Effective treatment makes the most of the strengths of
diversity. Treatment
is culturally responsive and sensitive and addresses the
client’s cultural values, competencies and strengths.
It utilizes these strengths and competencies to promote
growth and change. These
strengths are found in the client’s gender, age, ethnicity,
culture and life-span.
8.
The SAO clients have only too often not learned the important
lessons in life which will allow them to handle critical life
experiences. The
over riding purpose of this program is to provide clients with
the necessary lessons to pass the tests of living - to handle
the experiences they encounter.
Thus, we see each element of the program as a lesson
designed to help the client pass the crucial tests of living.
9.
Each stage of change is characterized by certain thoughts and
beliefs. Precontemplators
are individuals who presently deny having problems: “I don’t
need to make changes.” Contemplators
are individuals considering that they may have such problems:
“I might benefit from changing.”
Individuals in the preparation stage are formulating
strategies for change: “It’s time for me to do something
different.” Individuals
in the action state have changed their behaviors for at least
24-hours: “I’m doing something good for myself.”
Individuals in the maintenance stage have succeeded at
maintaining change for at least six months: “I’m no longer a
drinker, smoker, drug user, or criminal.”
10.
Alcohol and drug abuse are highly associated with antisocial
personality traits, mania, and schizophrenia.
11.
Addiction results from pervasive negative beliefs about self,
world and future. These
negative beliefs are seen as influencing the way people attend
to and process information.
12.
Substance abusing individuals are most likely to engage in
addictive behaviors following exposure to certain activating
stimuli or triggers. These
cues can be both internal and external.
Common internal cues include emotions like anxiety,
depression, boredom, anger, frustration, and loneliness.
Common external cues include interpersonal conflicts,
availability of preferred substances, and task accomplishment
when drugs or alcohol are used to celebrate.

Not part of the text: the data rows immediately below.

(* ===== verification/LibcStr.v ===== *)
(** * klee-libc: string functions

    strlen, strcpy, stpcpy, strcat, strncpy, strcmp, strcoll, strncmp, strchr
    and strrchr of runtime/klee-libc. A loop that runs until a NUL byte takes
    fuel; the theorems show that any fuel above the length of the string is
    enough, so the loops terminate on every NUL-terminated string. [char] is
    signed, as on the x86-64 targets the runtime is built for. *)
From stdpp Require Import base gmap list numbers.
From Stdlib Require Import ZArith Lia.
From S2P Require Import Prelude CMem LibcMem.
Import LibcMem.

Module LibcStr.

(** [for (; *s; ++s);] *)
Fixpoint skip_to_nul (fuel : nat) (s : Z) : M mem Z :=
  match fuel with
  | O => halt OutOfFuel
  | S fuel => c ← load s; if c =? 0 then mret s else skip_to_nul fuel (s + 1)
  end.

Definition strlen (fuel : nat) (str : Z) : M mem Z :=
  s ← skip_to_nul fuel str; mret (s - str).

(** [while (( *to = *from)) ++to, ++from;] ending with the value of [to]. *)
Fixpoint copy_str (fuel : nat) (to from : Z) : M mem Z :=
  match fuel with
  | O => halt OutOfFuel
  | S fuel =>
      c ← load from; store to c;;
      if c =? 0 then mret to else copy_str fuel (to + 1) (from + 1)
  end.

Definition strcpy (fuel : nat) (to from : Z) : M mem Z :=
  copy_str fuel to from;; mret to.

Definition stpcpy (fuel : nat) (to from : Z) : M mem Z := copy_str fuel to from.

Definition strcat (fuel : nat) (s append : Z) : M mem Z :=
  e ← skip_to_nul fuel s; copy_str fuel e append;; mret s.
Lemma mpres_memset p b n : mpres (LibcMem.memset p b n).
Proof.
  unfold LibcMem.memset. apply mpres_bind; [|intros; apply mpres_ret].
  generalize (Z.to_nat n) as k. intros k. revert p.
  induction k as [|k IH]; intros p; simpl; solve_pres.
Qed.
Lemma mpres_load_words n p : mpres (load_words n p).
Proof. revert p; induction n as [|n IH]; intros p; simpl; solve_pres. Qed.
Lemma mpres_store_dirent p a b c d n : mpres (store_dirent p a b c d n).
Proof. unfold store_dirent. solve_pres. Qed.
Lemma mpres_store_termios p : mpres (store_termios p).
Proof. unfold store_termios. solve_pres. Qed.
Hint Resolve mpres_memset mpres_load_words mpres_store_dirent mpres_store_termios : pres.

Lemma stat_ok_times (f : stat64 -> Z * Z * Z * Z) :
  (forall s, wf_stat s -> is_s64 (f s).1.1.1 /\ is_s64 (f s).1.1.2 /\ is_s64 (f s).1.2 /\ is_s64 (f s).2) ->
  stat_ok (fun s => set_st_times (f s).1.1.1 (f s).1.1.2 (f s).1.2 (f s).2 s).
Proof.
  intros H s Hs. specialize (H s Hs). unfold wf_stat in *; simpl. tauto.
Qed.

Lemma pres_utimes p t : pres (utimes p t).
Proof.
  unfold utimes, sys_path. solve_pres. apply pres_upd_stat.
  apply (stat_ok_times (fun s => (_, _, _, _))).
  intros s Hs. unfold wf_stat in Hs; simpl.
  destruct bsd_source; repeat split; try apply s64_range; try apply Hs.
Qed.
Hint Resolve pres_utimes : pres.

Lemma pres_concretize_opt p : pres (concretize_opt p).
Proof. unfold concretize_opt. solve_pres. Qed.
Hint Resolve pres_concretize_opt : pres.

Lemma pres_futimesat fd p t : pres (futimesat fd p t).
Proof. unfold futimesat. solve_pres. Qed.
Lemma pres_stat p b : pres (__fd_stat p b).
Proof. unfold __fd_stat, sys_path, copy_stat. solve_pres. Qed.
Lemma pres_fstatat fd p b f : pres (fstatat fd p b f).
Proof. unfold fstatat, copy_stat. solve_pres. Qed.
Lemma pres_lstat p b : pres (__fd_lstat p b).
Proof. unfold __fd_lstat, sys_path, copy_stat. solve_pres. Qed.
Lemma pres_chdir p : pres (chdir p).
Proof. unfold chdir, sys_path. solve_pres. Qed.
Lemma pres_fchdir p : pres (fchdir p).
Proof. unfold fchdir, sys_path. solve_pres. Qed.
Lemma pres_chmod p m : pres (chmod p m).
Proof. unfold chmod, sys_path, __df_chmod. solve_pres. Qed.
Lemma pres_fchmod p m : pres (fchmod p m).
Proof. unfold fchmod, sys_path, __df_chmod. solve_pres. Qed.
Lemma pres_chown p o g : pres (chown p o g).
Proof. unfold chown, sys_path, __df_chown. solve_pres. Qed.
Lemma pres_fchown p o g : pres (fchown p o g).
Proof. unfold fchown, __df_chown. solve_pres. Qed.
Lemma pres_lchown p o g : pres (lchown p o g).
Proof. unfold lchown, sys_path, __df_chown. solve_pres. Qed.
Lemma pres_fstat fd b : pres (__fd_fstat fd b).
Proof. unfold __fd_fstat, copy_stat. solve_pres. Qed.
Lemma pres_ftruncate fd l : pres (__fd_ftruncate fd l).
Proof. unfold __fd_ftruncate. solve_pres. Qed.
Lemma pres_dirents_loop k i d b : pres (@dirents_loop OS k i d b).
Proof. revert i d b; induction k as [|k IH]; intros i d b; simpl; solve_pres. Qed.
Lemma pres_patch_loop k d p r : pres (@patch_loop OS k d p r).
Proof. revert p; induction k as [|k IH]; intros p; simpl; solve_pres. Qed.
Hint Resolve pres_dirents_loop pres_patch_loop : pres.
Lemma pres_getdents fd d c : pres (__fd_getdents fd d c).
Proof. unfold __fd_getdents, getdents_sym, getdents_os. solve_pres. Qed.
Lemma pres_ioctl fd r b : pres (ioctl fd r b).
Proof. unfold ioctl. solve_pres. Qed.
Lemma pres_fcntl fd c a : pres (fcntl fd c a).
Proof. unfold fcntl. solve_pres. Qed.
Lemma pres_statfs p b : pres (__fd_statfs p b).
Proof. unfold __fd_statfs, sys_path. solve_pres. Qed.
Lemma pres_fstatfs p b : pres (fstatfs p b).
Proof. unfold fstatfs. solve_pres. Qed.
Lemma pres_fsync p : pres (fsync p).
Proof. unfold fsync. solve_pres. Qed.
Lemma pres_rmdir p : pres (@rmdir OS p).
Proof. unfold rmdir. solve_pres. Qed.
Lemma pres_unlink p : pres (@unlink OS p).
Proof. unfold unlink. solve_pres. Qed.
Lemma pres_unlinkat d p f : pres (@unlinkat OS d p f).
Proof. unfold unlinkat. solve_pres. Qed.
Lemma pres_readlink p b n : pres (readlink p b n).
Proof. unfold readlink. solve_pres. Qed.

Lemma pres_fd_mask n : pres (@fd_mask OS n).
Proof. unfold fd_mask, klee_overshift_check, klee_report_error. solve_pres. Qed.
Hint Resolve pres_fd_mask : pres.
Lemma pres_FD_ISSET n s : pres (@FD_ISSET OS n s).
Proof. unfold FD_ISSET. solve_pres. Qed.
Lemma pres_FD_SET n s : pres (@FD_SET OS n s).
Proof. unfold FD_SET. solve_pres. Qed.
Lemma pres_FD_SET_ptr n s : pres (@FD_SET_ptr OS n s).
Proof. unfold FD_SET_ptr. solve_pres. Qed.
Hint Resolve pres_FD_ISSET pres_FD_SET pres_FD_SET_ptr : pres.
Lemma pres_take_set p : pres (@take_set OS p).
Proof. unfold take_set. solve_pres. Qed.
Lemma pres_select_loop a b c r w e k i st : pres (@select_loop OS a b c r w e k i st).
Proof.
  revert i st; induction k as [|k IH]; intros i st; simpl; [solve_pres|].
  unfold select_one, any_set, mark_ptr, mark_os. solve_pres.
Qed.
Lemma pres_back_loop a b c k i r w e : pres (@back_loop OS a b c k i r w e).
Proof. revert i; induction k as [|k IH]; intros i; simpl; [|unfold unmark]; solve_pres. Qed.
Hint Resolve pres_take_set pres_select_loop pres_back_loop : pres.
Lemma pres_select n r w e t : pres (select n r w e t).
Proof. unfold select, select_os. solve_pres. Qed.
Lemma pres_getcwd b n : pres (getcwd b n).
Proof. unfold getcwd. solve_pres. Qed.
Lemma pres_chroot p : pres (@chroot OS p).
Proof. unfold chroot. solve_pres. Qed.
End Inv.

#[export] Hint Resolve pres_utimes pres_futimesat pres_stat pres_fstatat pres_lstat pres_chdir
  pres_fchdir pres_chmod pres_fchmod pres_chown pres_fchown pres_lchown pres_fstat pres_ftruncate
  pres_getdents pres_ioctl pres_fcntl pres_statfs pres_fstatfs pres_fsync pres_rmdir pres_unlink
  pres_unlinkat pres_readlink pres_select pres_getcwd pres_chroot : pres.
End Meta.
(* ===== verification/NfLb.v ===== *)
(** * Network functions: the load balancer

    [dispatch_packet] and the receive loop of examples/dpdk-lb-basichash over the
    flow table interface. A packet to the virtual address goes to the server of its
    client, chosen round robin when the client is new; a packet from a server leaves
    with the virtual address; everything else is dropped. *)
From stdpp Require Import base gmap list numbers.
From Stdlib Require Import ZArith Lia.
From S2P Require Import Prelude CMem NfTable NfChain NfPacket.

Module Lb.
Import Key Packet Sample.

Definition NUM_DIPS : Z := 2.

Record nf_config : Type := Config {
  device_macs : list (list Z);
  endpoint_macs : list (list Z);
  vip : Z;
  dips : list Z
}.

(** [hash_value_t] *)
Record lb_value : Type := LVal { lb_dst_ip : Z }.

(** [config->dips[i]] *)
Definition dip_at (config : nf_config) (i : Z) : option Z := dips config !! Z.to_nat i.

Section Handler.
Context `{Dpdk} {T : Type} {FT : FlowTable T lb_key lb_value}.

(** The table, the static [next_dip] and the packet. *)
Record state : Type := State { table : T; next_dip : Z; pkt : mem }.

Definition on_table {A} (m : M T A) : M state A :=
  zoom table (fun t s => State t (next_dip s) (pkt s)) m.
Definition on_packet {A} (m : M mem A) : M state A :=
  zoom pkt (fun p s => State (table s) (next_dip s) p) m.

(** [translation.dst_ip = config->dips[next_dip++]; if (...) next_dip = 0;] *)
Definition pick_dip (config : nf_config) : M state Z :=
  s ← get;
  dip ← of_option (dip_at config (next_dip s));
  let n := next_dip s + 1 in
  last ← (if n >=? NUM_DIPS then mret true
          else d ← of_option (dip_at config n); mret (d =? 0));
  put (State (table s) (if (last : bool) then 0 else n) (pkt s));;
  mret dip.

Definition incoming (config : nf_config) : M state unit :=
  src ← on_packet (load_int 4 o_src_addr);
  let key := LKey src in
  r ← on_table (tget key);
  translation ← match r with
                | Some v => mret v
                | None =>
                    dip ← pick_dip config;
                    on_table (tset key (LVal dip));;
                    mret (LVal dip)
                end;
  on_packet (store_int 4 o_dst_addr (lb_dst_ip translation)).

(** The search among the servers: [for (int i = 0; i < NUM_DIPS && config->dips[i]; i++)]. *)
Fixpoint found_dip (n : nat) (src : Z) (l : list Z) : option bool :=
  match n, l with
  | O, _ => Some false
  | S _, [] => None
  | S n, d :: l => if d =? 0 then Some false else if src =? d then Some true else found_dip n src l
  end.

Definition outgoing (config : nf_config) : M state bool :=
  src ← on_packet (load_int 4 o_src_addr);
  found ← of_option (found_dip (Z.to_nat NUM_DIPS) src (dips config));
  if (found : bool) then on_packet (store_int 4 o_src_addr (vip config));; mret true
  else mret false.

Definition dispatch_packet (config : nf_config) (device : Z) (mbuf : rte_mbuf) : M state Z :=
  sport ← on_packet (parse_sport mbuf);
  match sport with
  | None => mret device
  | Some _ =>
      let dst_dev := Z.lxor device 1 in
      on_packet (store_int 2 o_hdr_checksum 0);;
      dst ← on_packet (load_int 4 o_dst_addr);
      go ← (if dst =? vip config then incoming config;; mret true else outgoing config);
      if (go : bool) then
        on_packet (m ← get; store_int 2 o_hdr_checksum (rte_ipv4_cksum m o_ip));;
        (if dst_dev =? device then mret tt
         else on_packet (set_macs (device_macs config) (endpoint_macs config) dst_dev));;
        mret dst_dev
      else mret device
  end.

(** The receive loop on the packets that arrive, in order: the device a packet
    leaves by ([None]: freed) and its bytes. *)
Definition run_one (config : nf_config) (a : arrival) : M (T * Z) (option Z * mem) := fun '(t, n) =>
  match dispatch_packet config (a_device a) (a_mbuf a) (State t n (a_data a)) with
  | Ret (dst_device, s) =>
      Ret ((if dst_device =? a_device a then None else Some dst_device, pkt s), (table s, next_dip s))
  | Stop e => Stop e
  end.

Fixpoint run (config : nf_config) (l : list arrival) : M (T * Z) (list (option Z * mem)) :=
  match l with
  | [] => mret []
  | a :: l => r ← run_one config a; rs ← run config l; mret (r :: rs)
  end.
End Handler.
Arguments state : clear implicits.
Arguments State {T}.
Arguments table {T}.
Arguments next_dip {T}.
Arguments pkt {T}.

(** ** The abstract load balancer

    The assignment of clients to servers and the server of the next new client. *)
Record balancer : Type := Balancer { clients : gmap lb_key lb_value; next : Z }.

Fixpoint active (l : list Z) : list Z :=
  match l with
  | [] => []
  | d :: l => if d =? 0 then [] else d :: active l
  end.
Definition servers (cfg : nf_config) : list Z := active (dips cfg).
Definition n_servers (cfg : nf_config) : Z := Z.of_nat (length (servers cfg)).

(** The server of client [c], and the state after [c] was seen. *)
Definition assign (cfg : nf_config) (b : balancer) (c : lb_key) : Z * balancer :=
  match clients b !! c with
  | Some v => (lb_dst_ip v, b)
  | None =>
      let d := default 0 (servers cfg !! Z.to_nat (next b)) in
      (d, Balancer (<[c := LVal d]> (clients b)) ((next b + 1) `mod` n_servers cfg))
  end.

(** A configuration as the parser accepts it, with at least one server. *)
Definition config_ok (cfg : nf_config) : Prop :=
  macs_ok (device_macs cfg) /\ macs_ok (endpoint_macs cfg) /\ 0 <= vip cfg < 2 ^ 32 /\
  (exists a b, dips cfg = [a; b] /\ a <> 0 /\ 0 <= a < 2 ^ 32 /\ 0 <= b < 2 ^ 32).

The ultimate goal of drug or alcohol use is to alter
internal mood states.
Cognitive therapy provides alternative cognitive
strategies for mood regulation.
13.
Automatic thoughts spring from basic beliefs.
They are brief, spontaneous cognitive processes or
abbreviated versions of corresponding basic beliefs.
They can be just thoughts or mental images.
14.
We support total abstinence as a treatment goal for individuals
dependent on psychoactive substances.